NICE guidelines: Final scope and equality impact assessment published

NICE have refused to include DWP under "Who the guideline is for". This was asked for by quite a few orgs.
Here's their reasoning:

Edit: Even the RCGP & Royal College of OTs asked for DWP to be included.

 

The 'comments' file is missing for me, so if anyone has a copy, save it!

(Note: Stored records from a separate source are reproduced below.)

Definition toy_old : file := mkFile "old keys" true.
(** The copy is cut short, then made; then the write is. *)
Definition toy_device (faults : list (option nat)) : Device := mkDev {["node.json"%string := toy_old]} [] None [] faults.
Lemma overwrite_keeps_old_witness :
  exists d', write_config (fun _ => false) " node.json" "17" "new" true (toy_device [None; None; None; None; None; None; None; Some 1%nat]) = (Err "input/output error"%string, d') /\
    Forall (fun m => forall m', crash m m' -> still_there "old keys" "node.json" "node.json.bak.17" m') (dv_files d' :: dv_history d') /\
    fl_content <$> dv_files d' !! "node.json"%string = Some "n"%string.
Proof.
  eexists. split; [vm_compute; reflexivity|]. split; [|vm_compute; reflexivity].
  destruct (overwrite_keeps_old (fun _ => false) " node.json" "17" "new" true (toy_device [None; None; None; None; None; None; None; Some 1%nat]) _ _ ltac:(vm_compute; reflexivity))
    as (_ & new & Hh & _ & Hkept).
  change (dv_history (toy_device _)) with (@nil disk) in Hh. rewrite app_nil_r in Hh. rewrite Hh.
  change (dv_files (toy_device _) !! TrimSpace " node.json") with (Some toy_old) in Hkept. cbv iota in Hkept. destruct Hkept as (_ & Hall & _). exact (Hall eq_refl).
Defined.

(** The daemon also looks an endpoint up under the name as it was written. *)
Example doctor_misses_raw_key :
  checkTransportConfig toy_hysteria_only (buildTransportCapabilities toy_hysteria_only "") = Ok tt /\ transport_status toy_hysteria_only = doctorFail.
Proof. by vm_compute. Qed.
(** A role doctor passes, and no hub takes. *)
Example doctor_passes_capital_role :
  let cfg := toy_node "Exit" [] ∅ in
  (dc_Status <$> head (validateNodeConfig (fun _ => true) None (fun _ => true) cfg)) = Some doctorPass /\
  validateNodeInfo (nodeInfoFn cfg "npub" toy_wgkey 0) = Err (IXInfo "invalid role").
Proof. by vm_compute. Qed.
(** Keys of which doctor and the hub think differently *)
Definition toy_hub_file (key : string) : HubConfig := mkHubCfg "" (hex_encode (pad32 "hub")) "0.0.0.0:8080" ["wss://relay"]%string "" key 24 1000 20 "" "127.0.0.1" 8081 "tls" "mac" 0.
Definition key_check (key : string) : option doctorStatus := dc_Status <$> validateHubConfig None (fun _ => true) (toy_hub_file key) !! 1%nat.
Example doctor_misjudges_key :
  key_check (hex_encode (pad32 "k" ++ "more")) = Some doctorFail /\ is_ok (parseCredentialKey (hex_encode (pad32 "k" ++ "more")) false) = true /\
  key_check (hex_encode (pad32 "k") ++ " ") = Some doctorPass /\ is_ok (parseCredentialKey (hex_encode (pad32 "k") ++ " ") false) = false.
Proof. by vm_compute. Qed.
(** Clients of a node with both roles are given addresses the firewall does not
    masquerade. *)
Example both_role_not_masqueraded :
  (fun role => (fun p => (deriveTunnelSubnet (pr_TunnelIP p), subnetForIface (pr_Interface p))) <$> presetForRole role) <$> roles =
  [Some ("10.100.0", "10.100.0.0/16"); Some ("10.200.0", "10.200.0.0/16"); Some ("10.150.0", "10.100.0.0/16")]%string.
Proof. by vm_compute. Qed.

https://www.nice.org.uk/guidance/gid-ng10091/documents/consultation-comments-and-responses

 

Try https://www.nice.org.uk/guidance/gid-ng10091/documents/consultation-comments-and-responses-2

ETA: I have saved a copy of this one. Perhaps they have tried to fix the document name, so that it doesn't talk of schizophrenia.

 

https://twitter.com/user/status/1052240617663852550

 

The Royal College of Pediatrics & Child Health have written:

I really hope the non-BPSers can steer the committee away from this want to dilute the guideline to include all sorts of other conditions.

 

The link has changed and they've fixed my comment (I pointed it out to them so the record would be accurate for posterity).

 

Tony Crouch is a really good egg who knows personally at the coalface......

 

I don't think the link has changed again, https://www.nice.org.uk/guidance/indevelopment/gid-ng10091/documents still links to https://www.nice.org.uk/guidance/gid-ng10091/documents/consultation-comments-and-responses-2

 

But "they" see that as a symptom of a primary depressive or anxiety disorder, not as a sign of despair due to a disabling, life altering, financial existence endangering disease.

 

Nor is suicide ever seen as the pragmatic and considered decision, of an individual abandoned into an unbearable & physically horrendous situation, with no way out, nor hope for one in the future!

 

Indeed. Its not suicide its self administered euthanasia. TBH the only thing that is keeping me around is the fact that i know several people would be badly traumatised if i went, & 2 of them are children, which is unacceptable to me. I live on, endure on because of my love for, & desire to protect, them. And I'm not even at the very severe end.
The PCP, NICE, & the entire medical & political establishment, could do masses to reduce the self administered euthanasia rate among PwME.... by simply giving us the compassionate care & support that people with comparable, recognised as organic diseases receive, and removing the continuous spectre of being kidnapped & tortured & made even sicker in a mental institution like Karina, Sophia, Bob, and so many others, when they section people for deteriorating after the bogus treatments they are being repeatedly informed will make people deteriorate.

Their hubris & obtuseness are major parts of the problem.

 

Sadly that is correct. A phrase worth remembering. Xx

 

Comment from Action for ME

https://www.actionforme.org.uk/news/​nice-guideline-scope-and-committeeupdate-and-comment/

 

"What kind of emotional despair lead an otherwise happy person to jump out of a burning building? Surely smoke and intense heat are secondary to such a horrific act which must be interpreted from a psychosocial lens and unreasonable expectations of ambient heat and air particulates."

 

Analysis from #MEAction (of the documents released, not committee appointments)

https://www.meaction.net/2018/10/25/nice-final-scope-read-our-analysis/

 

This bothers me. They picked a paper that is quite contrary to the point I have been and keep trying to make -- that there are some MS clinicians and researchers emphasizing the importance of differentiating between different types of fatigue and fatigability and developing objective measures (see below* and here ).

Instead the Pöttgen et al paper didn't specify which kind of fatigue they are refering to. Plus: "The primary outcome was the Chalder Fatigue Scale."

It would be interesting to know whether there are some more reasonable neuologists having some influence within the Association of British Neurologist who could point their colleagues to this contradiction.

However, when I searched Cochrane's and the NICE guidelines's sources on fatigue in MS, I got the impression that in this field the reasonable researchers are a tiny minority, too...

* From S4ME's comment on the NICE guidline's draft scope document:

A quick search for "measure" and "measuring" in the current scope document showed no mentions.

I understand your irony and I'm aware that fatigue related to other illnesses might have nothing or few in common with ME related impairments. My point in referring to MS research was that there seem to be at least some reasonable researchers regarding the need of differentiating fatigue and applying objective measurements.
(Sorry, I am repeating myself -- will have a break now.)

 

bump

 

Merged thread

https://www.nice.org.uk/guidance/gid-ng10091/documents/consultation-comments-and-responses-2

It's a good read if you're well enough (I've only read bits of it). I noticed that Royal United Hospitals Bath NHS Foundation Trust on page 95 said:

The study seems to be this: https://www.ncbi.nlm.nih.gov/pubmed/22385683 - Effectiveness of internet-based cognitive behavioural treatment for adolescents with chronic fatigue syndrome (FITNET): a randomised controlled trial.

A long time? Try decades or even a life time. I think this needs to be clarified. Does anyone have data on recovery rates including how they defined recovery?